I want to send http status code 404, if a route in my angular app is not found. This is not possible by angular directly, because it`s a SPA. How can I tell a seo crawler that a not found route is a 404?
1 Answer
I found a video, where a guy from Google says, that at least the Google bot handles javascript redirects to 404 correctly: https://www.youtube.com/watch?v=vjj8B4sq0UI&t=30m15s
So I added this routing:
const routes: Routes = [
...
{
path: 'not-found-404',
component: NotFoundComponent
},
{
path: '**',
component: NotFoundComponent
},
];
So all not handled routes are redirected to the NotFoundComponent. You can find in-depth infos here
Then I changed my apache server config, to set the status code to 404, if /not-found-404 is loaded
# my .htaccess file (before angular rewrites)

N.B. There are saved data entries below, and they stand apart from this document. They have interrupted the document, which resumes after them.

Lemma integer_member_of l l' key z :
  (forall x, member l key = Some x -> exists y, member l' key = Some y /\ (same_scalar x x -> same_scalar x y)) ->
  member l key = Some (inject (JInt z)) -> integer_member l' key = Some z.
Proof.
  intros H Hm. destruct (H _ Hm) as (y & Hy & Hs). unfold integer_member. rewrite Hy.
  unfold same_scalar in Hs. rewrite view_inject in Hs by done. specialize (Hs eq_refl). by destruct (view y); subst.
Qed.

(** A body survives its envelope: whatever the clock and the random
    generator say, an envelope that could be written is decoded to the same
    body, with version 1, the time stamp that was written and a 36-character
    version 4 identifier; nothing else of the message is touched. *)
Theorem envelope_roundtrip what high low now body payload out : utc_ok now ->
  EncodeEnvelope high low now body = Some payload ->
  let id := text_of (MakeUuid high low) in
  DecodeEnvelope what payload out =
    Ok (mkMessage body (m_raw out) id (text_of (IsoTimestampUtcMs now)) 1 (m_exchange out) (m_routing_key out)
          (m_redelivered out) (m_delivery_tag out)) /\
  length (bytes_of id) = 36%nat /\ bytes_of id !! 14%nat = Some 52 /\
  (exists b, bytes_of id !! 19%nat = Some b /\ In b (b! "89ab")).
Proof.
  intros Hnow E id. destruct (uuid_shape high low) as (Hl & H14 & H19 & Hok).
  assert (bytes_of id = MakeUuid high low) as Hid by (by apply bytes_of_text_of). rewrite Hid.
  split; [|done]. unfold EncodeEnvelope in E. fold id in E.
  set (ts := text_of (IsoTimestampUtcMs now)) in *.
  set (l := [("id"%string, inject (JString id)); ("ts"%string, inject (JString ts)); ("v"%string, inject (JInt 1));
             ("body"%string, inject (JString body))]).
  destruct (parse_dump l payload) as (doc & l' & Hp & Hv & Hmem).
  { by apply (bool_decide_unpack _). }
  { unfold l. rewrite !Forall_cons. cbn [snd]. rewrite !view_inject by done. by split_and!. }
  { done. }
  assert (string_member l' "id" = Some id) as E1 by (by apply (string_member_of l l' _ _ (Hmem "id"%string))).
  assert (string_member l' "ts" = Some ts) as E2 by (by apply (string_member_of l l' _ _ (Hmem "ts"%string))).
  assert (integer_member l' "v" = Some 1) as E3 by (by apply (integer_member_of l l' _ _ (Hmem "v"%string))).
  assert (string_member l' "body" = Some body) as E4 by (by apply (string_member_of l l' _ _ (Hmem "body"%string))).
  unfold DecodeEnvelope. rewrite Hp, Hv, E1, E2, E3, E4.
  destruct id as [|c id'] eqn:Eid; [by rewrite <- Hid in Hl|].
  unfold ts. rewrite bytes_of_text_of by (by apply stamp_bytes). by rewrite stamp_accepted.
Qed.

(** Only envelopes are accepted, and all of it or nothing: decoding yields
    a message exactly for a JSON object with a nonempty string id, a string ts
    that reads as a UTC stamp, an integer v that is 1 in 32 bits, and a string
    body; the message has these four, and the fields the caller had filled in
    are kept. *)
Theorem decode_exact what payload out m :
  DecodeEnvelope what payload out = Ok m <->
  exists doc l v, parse payload = Some doc /\ view doc = JObject l /\
    string_member l "id" = Some (m_id m) /\ m_id m <> EmptyString /\
    string_member l "ts" = Some (m_timestamp m) /\ LooksLikeUtcIsoMs (bytes_of (m_timestamp m)) = true /\
    integer_member l "v" = Some v /\ to_int32 v = 1 /\ m_version m = 1 /\ string_member l "body" = Some (m_body m) /\
    m_raw m = m_raw out /\ m_exchange m = m_exchange out /\ m_routing_key m = m_routing_key out /\
    m_redelivered m = m_redelivered out /\ m_delivery_tag m = m_delivery_tag out.
Proof.
  unfold DecodeEnvelope. split.
  - intros E. destruct (parse payload) as [doc|]; [|done]. destruct (view doc) as [| | | | | | |l] eqn:Hv; try done.
    destruct (string_member l "id") as [[|c id]|] eqn:E1; try done.
    destruct (string_member l "ts") as [ts|] eqn:E2; [|done].
    destruct (LooksLikeUtcIsoMs (bytes_of ts)) eqn:Ets; [|done]. cbn [negb] in E.
    destruct (integer_member l "v") as [v|] eqn:E3; [|done]. destruct (Z.eqb_spec (to_int32 v) 1) as [Ev|]; [|done].
    destruct (string_member l "body") as [body|] eqn:E4; [|done]. injection E as <-. exists doc, l, v. cbn. by rewrite Ev.
  - intros (doc & l & v & -> & -> & E1 & Hne & E2 & Ets & E3 & Ev & Hver & E4 & Hr & He & Hk & Hre & Ht).
    rewrite E1, E2, E3, E4, Ets, Ev. destruct (m_id m) eqn:Eid; [done|]. cbn. f_equal. destruct m. cbn in *. congruence.
Qed.
End Properties.

(** ** Examples *)

Definition demo_now : Utc := mkUtc 2026 8 12 9 15 3 123.

Example stamp_example : IsoTimestampUtcMs demo_now = b! "2026-08-12T09:15:03.123Z".
Proof. vm_compute. reflexivity. Qed.

Example uuid_example : MakeUuid 0x0123456789abcdef 0xfedcba9876543210 = b! "01234567-89ab-4def-bedc-ba9876543210".
Proof. vm_compute. reflexivity. Qed.

(** Signs are digits to [sscanf], and only the upper ends of the time are
    checked; one digit of a millisecond will do, and white space is skipped. *)
Example stamp_negative_time : LooksLikeUtcIsoMs (b! "2026-08-12T-9:-5:-3.123Z") = true.
Proof. vm_compute. reflexivity. Qed.
Example stamp_not_iso : LooksLikeUtcIsoMs (b! " +26- 8- 2T 9: 5: 3. 1  Z") = true.
Proof. vm_compute. reflexivity. Qed.
(** Anything may follow the zone, after white space. *)
Example stamp_with_tail : LooksLikeUtcIsoMs (b! "2026-08-12T09:15:03.123Z and more") = true.
Proof. vm_compute. reflexivity. Qed.
Example stamp_local : LooksLikeUtcIsoMs (b! "2026-08-12T09:15:03.123+07:00") = false.
Proof. vm_compute. reflexivity. Qed.

(** A toy text form: one envelope, and one with a version beyond 32 bits. *)
Definition demo_id : string := text_of (MakeUuid 1 2).
Definition demo_ts : string := text_of (IsoTimestampUtcMs demo_now).
Definition demo_doc (v : Z) : jtree :=
  TObject [("id"%string, TString demo_id); ("ts"%string, TString demo_ts); ("v"%string, TInt v); ("body"%string, TString "hello")].
Definition demo_parse (text : string) : option jtree :=
  if String.eqb text "envelope" then Some (demo_doc 1) else if String.eqb text "far" then Some (demo_doc (2 ^ 32 + 1)) else None.
Definition demo_dump (t : jtree) : option string :=
  match t with
  | TObject [("id"%string, TString a); ("ts"%string, TString b); ("v"%string, TInt 1); ("body"%string, TString c)] =>
      if String.eqb a demo_id && String.eqb b demo_ts && String.eqb c "hello" then Some "envelope"%string else None
  | _ => None
  end.

Lemma demo_dump_doc t text : demo_dump t = Some text -> t = demo_doc 1 /\ text = "envelope"%string.
Proof.
  unfold demo_dump. intros E.
  repeat (match type of E with context [match ?x with _ => _ end] => is_var x; destruct x; try discriminate E end).
  destruct (String.eqb _ demo_id) eqn:E1; [|discriminate E]. destruct (String.eqb _ demo_ts) eqn:E2; [|discriminate E].
  destruct (String.eqb _ "hello") eqn:E3; [|discriminate E]. injection E as <-.
  apply String.eqb_eq in E1, E2, E3. by subst.
Qed.

#[local] Instance demo_text : JsonText (J := jtree_json).
Proof.
  refine (@Build_JsonText jtree_json demo_parse demo_dump _ eq_refl). intros l t Hnd _ E.
  apply demo_dump_doc in E as [E ->]. cbn in E. injection E as ->. exists (demo_doc 1). eexists. split; [done|].
  split; [done|]. intros key x Hx. by exists x.
Defined.

(** The version is read into 32 bits. *)
Example far_version_accepted :
  match DecodeEnvelope (J := jtree_json) (T := demo_text) id "far" (mkMessage "" "far" "" "" 0 "x" "k" false 7) with
  | Ok m => (m_version m, m_body m) = (1, "hello"%string)
  | _ => False
  end.
Proof. vm_compute. reflexivity. Qed.

Lemma envelope_roundtrip_witness :
  EncodeEnvelope (J := jtree_json) (T := demo_text) 1 2 demo_now "hello" = Some "envelope"%string /\
  exists id, DecodeEnvelope (J := jtree_json) (T := demo_text) (fun s => s) "envelope" (mkMessage "" "raw" "" "" 0 "x" "k" false 7) =
    Ok (mkMessage "hello" "raw" id demo_ts 1 "x" "k" false 7) /\ length (bytes_of id) = 36%nat.
Proof.
  assert (EncodeEnvelope (J := jtree_json) (T := demo_text) 1 2 demo_now "hello" = Some "envelope"%string) as E
    by (vm_compute; reflexivity).
  split; [exact E|].
  destruct (envelope_roundtrip (J := jtree_json) (T := demo_text) (fun s => s) 1 2 demo_now "hello" "envelope"
    (mkMessage "" "raw" "" "" 0 "x" "k" false 7)) as (Hd & Hl & _); [unfold utc_ok; cbn; lia|exact E|].
  eexists. split; [exact Hd|exact Hl].
Defined.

RewriteRule ^not-found-404(\?.*)?$ - [R=404] # Redirect status
ErrorDocument 404 /index.html
Now the server returns a status code 404. And just loads my Angular app as error document.
But this rewrite does not happen when routing inside the app, because there is no page reload when the NotFoundComponent is loaded. So I added this code to ngOnInit of the NotFoundComponent
ngOnInit() {
this.activatedRoute.queryParams.subscribe(queryParams => {
if (!queryParams["404_status_code_refresh_done"]) {
location.href = "/not-found-404?404_status_code_refresh_done=true"
}
})
}
It reloads the page with a parameter to avoid an endless loop. This returns a status code 404. Always when I want to trigger a 404 in my app, I can just route to "/not-found-404", and the NotFoundComponent handles the reload with 404 status code.
Does somebody see any disadvantages with this technique? It feels a bit hacky, but it should work, right?